Il convient, conformément à la jurisprudence du Tribunal, de faire application du principe selon lequel des intérêts sont dus de plein droit pour autant que la somme principale soit exigible, ce qui est notamment le cas lorsque des montants ont été retenus de manière indue sur une rémunération qui devait être payée à une date fixe. En telle hypothèse, le point de départ des intérêts à payer est l’échéance de chaque versement sur lequel une somme a été indûment retenue, cette échéance valant par elle-même mise en demeure (voir, notamment, les jugements 3180, au considérant 12, 2782, au considérant 6, et 2076, au considérant 10).

Référence(s)

Jugement(s) TAOIT: 1403, 2076, 2782, 3180, 4093

Mots-clés

Principe général; Intérêts moratoires

Considérant 27

Extrait:

Le Tribunal observe que la requérante ne précise pas le montant du tort moral qu’elle prétend avoir subi.
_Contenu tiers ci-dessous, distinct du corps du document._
(** C4. In a run in which the transport or the client cannot be created no
    listing request is made; and in any run a listing request comes after a
    successful creation of the transport and of the client. *)
Theorem listing_only_after_connect (e : Env) :
  (forall ev, In ev (events e) -> connect_failed ev = true ->
              count is_ListTools (events e) = 0%nat) /\
  (forall pre c r post,
      events e = (pre ++ EvListTools c r :: post)%list ->
      In (EvNewSSEClientTransport (mcp_url e) None) pre /\
      In (EvNewClient (the_transport e) None) pre).
Proof.
  split.
  - intros ev. unfold events, exit_code; rewrite (run_unfold e);
      run_cases e; intros Hin Hf; try reflexivity;
      try (match goal with
           | |- count _ (_ :: write_events _ _ _ ?o) = _ =>
               exact (write_events_count is_ListTools e 0 Stderr o
                        (fun _ _ _ => eq_refl))
           end);
      exfalso.
    + in_cases Hin.
    + apply In_shape in Hin. destruct Hin as [Hin|[(t & k & _ & ->)| ->]];
        [in_cases Hin | discriminate Hf ..].
  - intros pre c r post H.
    assert (Hin : In (EvListTools c r) (events e))
      by (rewrite H; apply in_elt).
    revert H Hin. unfold events; rewrite (run_unfold e); run_cases e;
      intros H Hin.
    1-4: symmetry in H; unfold startup, fatal in H; cbn [app] in H;
      split_at H; cbn [In]; auto 10.
    all: apply flag_run_In in Hin;
      destruct Hin as [Hin|(b & r' & Hin)]; discriminate Hin.
Qed.

Lemma listing_only_after_connect_witness :
  count is_ListTools (events handshake_env) = 0%nat /\
  In (EvNewClient (the_transport (ok_env None toolsAB)) None)
     (firstn 4 (events (ok_env None toolsAB))).
Proof.
  destruct (listing_only_after_connect handshake_env) as [Hnever _].
  destruct (listing_only_after_connect (ok_env None toolsAB)) as [_ Hafter].
  split.
  - apply (Hnever (EvNewClient (the_transport handshake_env)
                               (Some "initialize failed"))).
    + vm_compute. do 3 right. now left.
    + reflexivity.
  - apply (Hafter _ (the_client (ok_env None toolsAB)) (inr toolsAB)
                  (skipn 5 (events (ok_env None toolsAB)))).
    reflexivity.
Defined.

(** *** Failing runs in a world *)

Section FailingIn.
Variable w : World.
Hypothesis Hp : parsed (flag_parse (answers w)) = true.
Hypothesis Hopen0 : pipe_closed w 0 = false.
Hypothesis Hopen1 : pipe_closed w 1 = false.

Lemma transport_failure_run_in (err : error) :
  new_transport (answers w) (mcp_url (answers w)) = Some err ->
  run_in w =
  ([EvFlagParse (flag_parse (answers w)); startup (answers w);
    EvNewSSEClientTransport (mcp_url (answers w)) (Some err);
    fatal (answers w) "Failed to create transport client: " err], Exited 1).
Proof.
  intros Ht. rewrite run_in_unfold. unfold run_in_shape, fatal_in.
  rewrite Hopen0, Hopen1, Ht.
  destruct (flag_parse (answers w)); [reflexivity | discriminate Hp ..].
Qed.

Lemma client_failure_run_in (err : error) :
  new_transport (answers w) (mcp_url (answers w)) = None ->
  new_client (answers w) (the_transport (answers w)) = Some err ->
  run_in w =
  ([EvFlagParse (flag_parse (answers w)); startup (answers w);
    EvNewSSEClientTransport (mcp_url (answers w)) None;
    EvNewClient (the_transport (answers w)) (Some err);
    fatal (answers w) "Failed to create MCP client: " err], Exited 1).
Proof.
  intros Ht Hc. rewrite run_in_unfold. unfold run_in_shape, fatal_in.
  rewrite Hopen0, Hopen1, Ht, Hc.
  destruct (flag_parse (answers w)); [reflexivity | discriminate Hp ..].
Qed.

Lemma list_failure_run_in (err : error) :
  new_transport (answers w) (mcp_url (answers w)) = None ->
  new_client (answers w) (the_transport (answers w)) = None ->
  list_tools (answers w) (the_client (answers w)) = inl err ->
  run_in w =
  ([EvFlagParse (flag_parse (answers w)); startup (answers w);
    EvNewSSEClientTransport (mcp_url (answers w)) None;
    EvNewClient (the_transport (answers w)) None;
    EvListTools (the_client (answers w)) (inl err);
    fatal (answers w) "Failed to list tools: " err], Exited 1).
Proof.
  intros Ht Hc Hl. rewrite run_in_unfold. unfold run_in_shape, fatal_in.
  rewrite Hopen0, Hopen1, Ht, Hc, Hl.
  destruct (flag_parse (answers w)); [reflexivity | discriminate Hp ..].
Qed.
(** C2 fails on the code: for a server with no players and a version string
    of 1100 characters, the value of the field has 1123 characters, more
    than [FIELD_VALUE_MAX]; the branch without players never truncates. *)
Theorem make_field_value_no_players_over_cap :
  len (make_field_value ∅ long_version_entry) = 1123%Z
  /\ (FIELD_VALUE_MAX < len (make_field_value ∅ long_version_entry))%Z
  /\ make_field_value ∅ long_version_entry
     = lit "Players: 0 " ++ [bullet] ++ lit " version `"
         ++ replicate 1100 118%N ++ lit "`".
Proof. vm_compute. repeat split. Qed.

(** ** Global packing *)

(** What one iteration does, by the outcome of the capacity check. *)
Lemma pack_step_cases (steam_map : gmap pystr pystr) (st : pack_state)
    (e : entry) :
  let name := server_name e in
  let value := make_field_value steam_map e in
  ((EMBED_TOTAL_MAX < total_chars st + len name + len value + 10)%Z ->
     pack_step steam_map st e
     = PackState (ps_fields st) (total_chars st) (servers_truncated st + 1)%Z)
  /\ ((total_chars st + len name + len value + 10 <= EMBED_TOTAL_MAX)%Z ->
      pack_step steam_map st e
      = PackState (ps_fields st ++ [Field (take 256 name) value false])
                  (total_chars st + len name + len value)%Z
                  (servers_truncated st)).
Proof.
  intros name value. unfold pack_step. fold name value.
  destruct (EMBED_TOTAL_MAX <? total_chars st + len name + len value + 10)%Z
    eqn:Hcmp.
  - apply Z.ltb_lt in Hcmp. split; [reflexivity | lia].
  - apply Z.ltb_ge in Hcmp. split; [lia | reflexivity].
Qed.

Lemma pack_app (steam_map : gmap pystr pystr) (es1 es2 : list entry) :
  pack steam_map (es1 ++ es2)
  = foldl (pack_step steam_map) (pack steam_map es1) es2.
Proof. unfold pack. apply foldl_app. Qed.

Lemma pack_snoc (steam_map : gmap pystr pystr) (es : list entry) (e : entry) :
  pack steam_map (es ++ [e]) = pack_step steam_map (pack steam_map es) e.
Proof. rewrite pack_app. reflexivity. Qed.

Lemma len_overhead : (len embed_title + len embed_description)%Z = 42%Z.
Proof. reflexivity. Qed.
(* ===================================================================== *)
(** ** Further properties of the reconciliation *)
(* ===================================================================== *)

(** X1.  An exit that reports anything reports [badWrap] exactly once, as
    its last report and never as its only one; no other report of the
    exit carries a fix. *)
Theorem exit_reports_end_with_one_badWrap (scope : WrapScope) :
  reconcile scope = []
  \/ exists others,
       others <> []
       /\ reconcile scope = others ++ [badWrapOf scope]
       /\ countOf badWrap others = 0
       /\ Forall plain others.
Proof.
  rewrite reconcile_parts. cbv zeta.
  pose proof (reconcile_body scope) as B. cbv zeta in B.
  set (body := _ ++ _ ++ _) in *.
  destruct body as [|x body'] eqn:E; [left; reflexivity|].
  right. exists (x :: body'). repeat split.
  - discriminate.
  - apply countOf_plain_kinds. eapply Forall_impl; [|exact B].
    intros y Hy. apply Hy.
  - eapply Forall_impl; [|exact B]. intros y Hy. apply Hy.
Qed.

Lemma checkType_emitted_grows (r : Reconciliation) (member : NodeRef * TSType) :
  exists more, emitted (checkType r member) = emitted r ++ more.
Proof.
  unfold checkType. destruct member as [tref tnode].
  destruct tnode as [e| | |]; try (eexists; reflexivity).
  destruct e; try (eexists; reflexivity).
  destruct (JsMap.has name (declared r)); [eexists; reflexivity|].
  exists []. simpl. rewrite app_nil_r. reflexivity.
Qed.

Lemma checkTypes_emitted_grows (l : list (NodeRef * TSType)) :
  forall r, exists more, emitted (fold_left checkType l r) = emitted r ++ more.
Proof.
  induction l as [|m l IH]; intros r; simpl.
  - exists []. rewrite app_nil_r. reflexivity.
  - destruct (IH (checkType r m)) as [more2 H2].
    destruct (checkType_emitted_grows r m) as [more1 H1].
    exists (more1 ++ more2). rewrite H2, H1, app_assoc. reflexivity.
Qed.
S’agissant du préjudice lié au prélèvement indu de CMM, le Tribunal estime que la reconnaissance, dans le présent jugement, des négligences commises par l’Organisation suffit par elle-même à réparer le tort moral qui avait pu en résulter, sachant que le tort matériel inhérent à ces négligences sera également indemnisé, avec intérêts, dans les conditions ci-dessus exposées.

Mots-clés

Tort moral

Considérant 27

Extrait:

S’agissant du préjudice occasionné par la prétendue mauvaise foi d’Interpol dans le traitement du recours interne, le Tribunal estime que, si c’est à tort que ce recours avait été rejeté, comme il a été dit plus haut, il ne ressort pas pour autant du dossier que l’Organisation ait fait preuve de mauvaise foi dans le traitement de celui-ci.

Mots-clés

Tort moral; Charge de la preuve; Mauvaise foi

Considérant 29

Extrait:

L’intervenante se trouvant dans une situation de droit et de fait similaire à celle de la requérante, sa demande d’intervention est accueillie. Elle aura droit, en conséquence, à bénéficier de l’indemnité et des intérêts déterminés dans le présent jugement, dont le montant sera calculé en fonction de sa situation propre.